A checklist before you let an agent write to prod.
Before an agent gets permission to change a real system, it earns it. Here's the checklist I run through every time. It's the difference between an automation and an incident.
An agent that only reads is a research assistant. An agent that writes is a colleague with root access. The jump between those two is where almost all the risk lives, and it's worth being deliberate about it.
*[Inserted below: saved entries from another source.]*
Create HintDb preserves discriminated.
#[export] Hint Resolve preserves_ret preserves_throw preserves_panic preserves_result preserves_get preserves_lift
  preserves_local preserves_try preserves_for : preserves.

Ltac preserves_tac :=
  repeat match goal with
    | |- preserves _ (st_get ≫= _) => apply preserves_bind_get; intros ? ?
    | |- preserves _ (_ ≫= _) => apply preserves_bind; [|intros ?]
    | |- preserves _ (st_try _) => apply preserves_try
    | |- preserves _ (st_for _ _) => apply preserves_for; intros ?
    | |- preserves _ (match ?x with _ => _ end) => destruct x
    | |- preserves _ _ => solve [auto with preserves]
    end.

Ltac wp_step :=
  lazymatch goal with
  | |- wp (mret _) _ _ => apply wp_ret
  | |- wp (_ ≫= _) _ _ => apply wp_bind
  | |- wp st_get _ _ => apply wp_get
  | |- wp (st_put _) _ _ => apply wp_put
  | |- wp (st_modify _) _ _ => apply wp_modify
  | |- wp (st_throw _) _ _ => apply wp_throw
  | |- wp (st_try _) _ _ => apply wp_try
  | |- wp (st_unwrap _) _ _ => apply wp_unwrap
  | |- wp (st_zoom _ _ _) _ _ => apply wp_zoom
  end; cbn beta iota.
Ltac wp_steps := repeat wp_step.

(** One step of a run, by the equation of its first call. *)
Tactic Notation "run_step" constr(H) := erewrite run_bind_ok by (exact H); cbn beta iota.
Ltac run_done := erewrite run_bind_ok by done; cbn beta iota.

(** ** Vectors

    [v[i] = x] panics out of range, where stdpp's update does nothing. *)
Definition vec_set {A} (i : nat) (x : A) (l : list A) : option (list A) :=
  if decide (i < length l)%nat then Some (<[i:=x]> l) else None.

Lemma vec_set_in_range {A} i (x : A) l : (i < length l)%nat -> vec_set i x l = Some (<[i:=x]> l).
Proof. intros H. unfold vec_set. by rewrite decide_True. Qed.

(** ** Rust's [Default] *)
Class Default (T : Type) := default_value : T.
#[export] Instance default_bool : Default bool := false.
#[export] Instance default_list {A} : Default (list A) := [].
#[export] Instance default_Z : Default Z := 0.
This is the list I don't skip.
Before it can write
- Dry-run mode by default: the agent proposes the change and shows the diff before anything happens.
- A human gate on anything irreversible or high-value; one-click approve, not silent execution.
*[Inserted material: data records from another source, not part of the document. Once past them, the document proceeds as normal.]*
Lemma sift_down_perm fuel x pos d : (length d < pos + fuel)%nat -> (pos < length d)%nat ->
  exists pos' d', sift_down le fuel pos d = Some (pos', d') /\ length d' = length d /\ (pos' < length d)%nat /\
    <[pos':=x]> d' ≡ₚ <[pos:=x]> d.
Proof.
  revert pos d. induction fuel as [|fuel IH]; intros pos d Hf Hp; [lia|]. cbn [sift_down].
  destruct (Nat.leb_spec (2 * pos + 1) (length d - 2)).
  - destruct (lookup_lt_is_Some_2 d (2 * pos + 1)) as [l Hl]; [lia|].
    destruct (lookup_lt_is_Some_2 d (S (2 * pos + 1))) as [r Hr]; [lia|].
    rewrite Hl, Hr. cbn [mbind option_bind]. set (child := if le l r then _ else _).
    assert (Hc : (child = 2 * pos + 1 \/ child = S (2 * pos + 1))%nat) by (unfold child; destruct (le l r); auto).
    destruct (lookup_lt_is_Some_2 d child) as [y Hy]; [lia|]. rewrite Hy. cbn [mbind option_bind].
    destruct (IH child (<[pos:=y]> d)) as (pos' & d' & Hrun & Hlen & Hp' & Hperm); [rewrite length_insert; lia..|].
    rewrite length_insert in *. exists pos', d'. do 3 (split; [done|]). rewrite Hperm. apply move_perm; [lia|done..].
  - destruct (Nat.eqb_spec (2 * pos + 1) (length d - 1)); [|by exists pos, d].
    destruct (lookup_lt_is_Some_2 d (2 * pos + 1)) as [y Hy]; [lia|]. rewrite Hy. cbn [mbind option_bind].
    eexists _, _. split; [done|]. rewrite length_insert. do 2 (split; [lia|]). apply move_perm; [lia|done..].
Qed.

Lemma sift_down_to_bottom_perm x d : (0 < length d)%nat ->
  exists d', sift_down_to_bottom le x d = Some d' /\ d' ≡ₚ <[0%nat:=x]> d.
Proof.
  intros Hd. destruct (sift_down_perm (S (length d)) x 0 d) as (pos & d1 & Hrun & Hlen & Hp & Hperm); [lia..|].
  unfold sift_down_to_bottom. rewrite Hrun. cbn [mbind option_bind].
  destruct (sift_up_perm pos x pos d1) as (d2 & Hrun2 & Hperm2); [lia..|]. exists d2. split; [done|]. by rewrite Hperm2.
Qed.

Lemma heap_push_perm x d : exists d', heap_push le x d = Some d' /\ d' ≡ₚ x :: d.
Proof.
  unfold heap_push. destruct (sift_up_perm (length d) x (length d) (d ++ [x])) as (d' & Hrun & Hperm).
  { lia. } { rewrite length_app. simpl. lia. }
  exists d'. split; [done|]. rewrite Hperm, list_insert_id; [by rewrite Permutation_app_comm|].
  rewrite lookup_app_r, Nat.sub_diag by lia. done.
Qed.

Lemma heap_pop_perm d : exists o d', heap_pop le d = Some (o, d') /\
  match o with None => d = [] /\ d' = [] | Some x => d !! 0%nat = Some x /\ d ≡ₚ x :: d' end.
Proof.
  unfold heap_pop. destruct (reverse d) as [|item rest] eqn:Hd.
  { exists None, []. assert (d = []) by (apply (inj reverse); by rewrite Hd). done. }
  assert (d = reverse rest ++ [item]) as -> by (rewrite <- (reverse_involutive d), Hd, reverse_cons; done).
  destruct (reverse rest) as [|root tl]; [by exists (Some item), []|].
  destruct (sift_down_to_bottom_perm item (root :: tl)) as (d' & Hrun & Hperm); [simpl; lia|].
  exists (Some root), d'. rewrite Hrun. split; [done|]. split; [done|]. rewrite Hperm. simpl.
  apply perm_skip. symmetry. apply Permutation_cons_append.
Qed.

(** ** The order

    It need be transitive on the elements that are in the heap only. *)
Context (P : X -> Prop) (Htotal : forall x y, le x y = true \/ le y x = true)
  (Htrans : forall x y z, P x -> P y -> P z -> le x y = true -> le y z = true -> le x z = true).

(** No element is greater than its parent. *)
Definition is_heap (d : list X) : Prop :=
  forall j x y, (0 < j)%nat -> d !! j = Some x -> d !! parent j = Some y -> le x y = true.

(** A heap but for the element at [pos], which may be greater than its
    parent; the children of [pos] are below that parent. *)
Record heap_but (pos : nat) (d : list X) : Prop := {
  hb_order : forall j x y, (0 < j)%nat -> j <> pos -> d !! j = Some x -> d !! parent j = Some y -> le x y = true;
  hb_above : forall j x y, (0 < pos)%nat -> (0 < j)%nat -> parent j = pos -> d !! j = Some x ->
    d !! parent pos = Some y -> le x y = true;
}.

Lemma le_refl x : le x x = true.
Proof. destruct (Htotal x x); done. Qed.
- Scoped credentials: the agent can touch exactly what it needs and nothing else.
- An eval suite that has to be green before a new version is allowed near prod.
While it runs
- Every action logged with its inputs, its reasoning, and its result, auditable after the fact.
- Confidence thresholds that escalate the uncertain cases instead of guessing.
- A kill switch a non-engineer can hit, and a documented rollback for every kind of write.
- Rate limits and blast-radius caps so a bad loop can't run away.
The principle underneath
None of this is about distrusting the model. It's about giving it the same guardrails you'd give a capable new hire on their first week with production access: clear scope, a review step, and an easy way to undo a mistake. Do that and writing to prod stops being scary. Skip it and it's only a matter of time.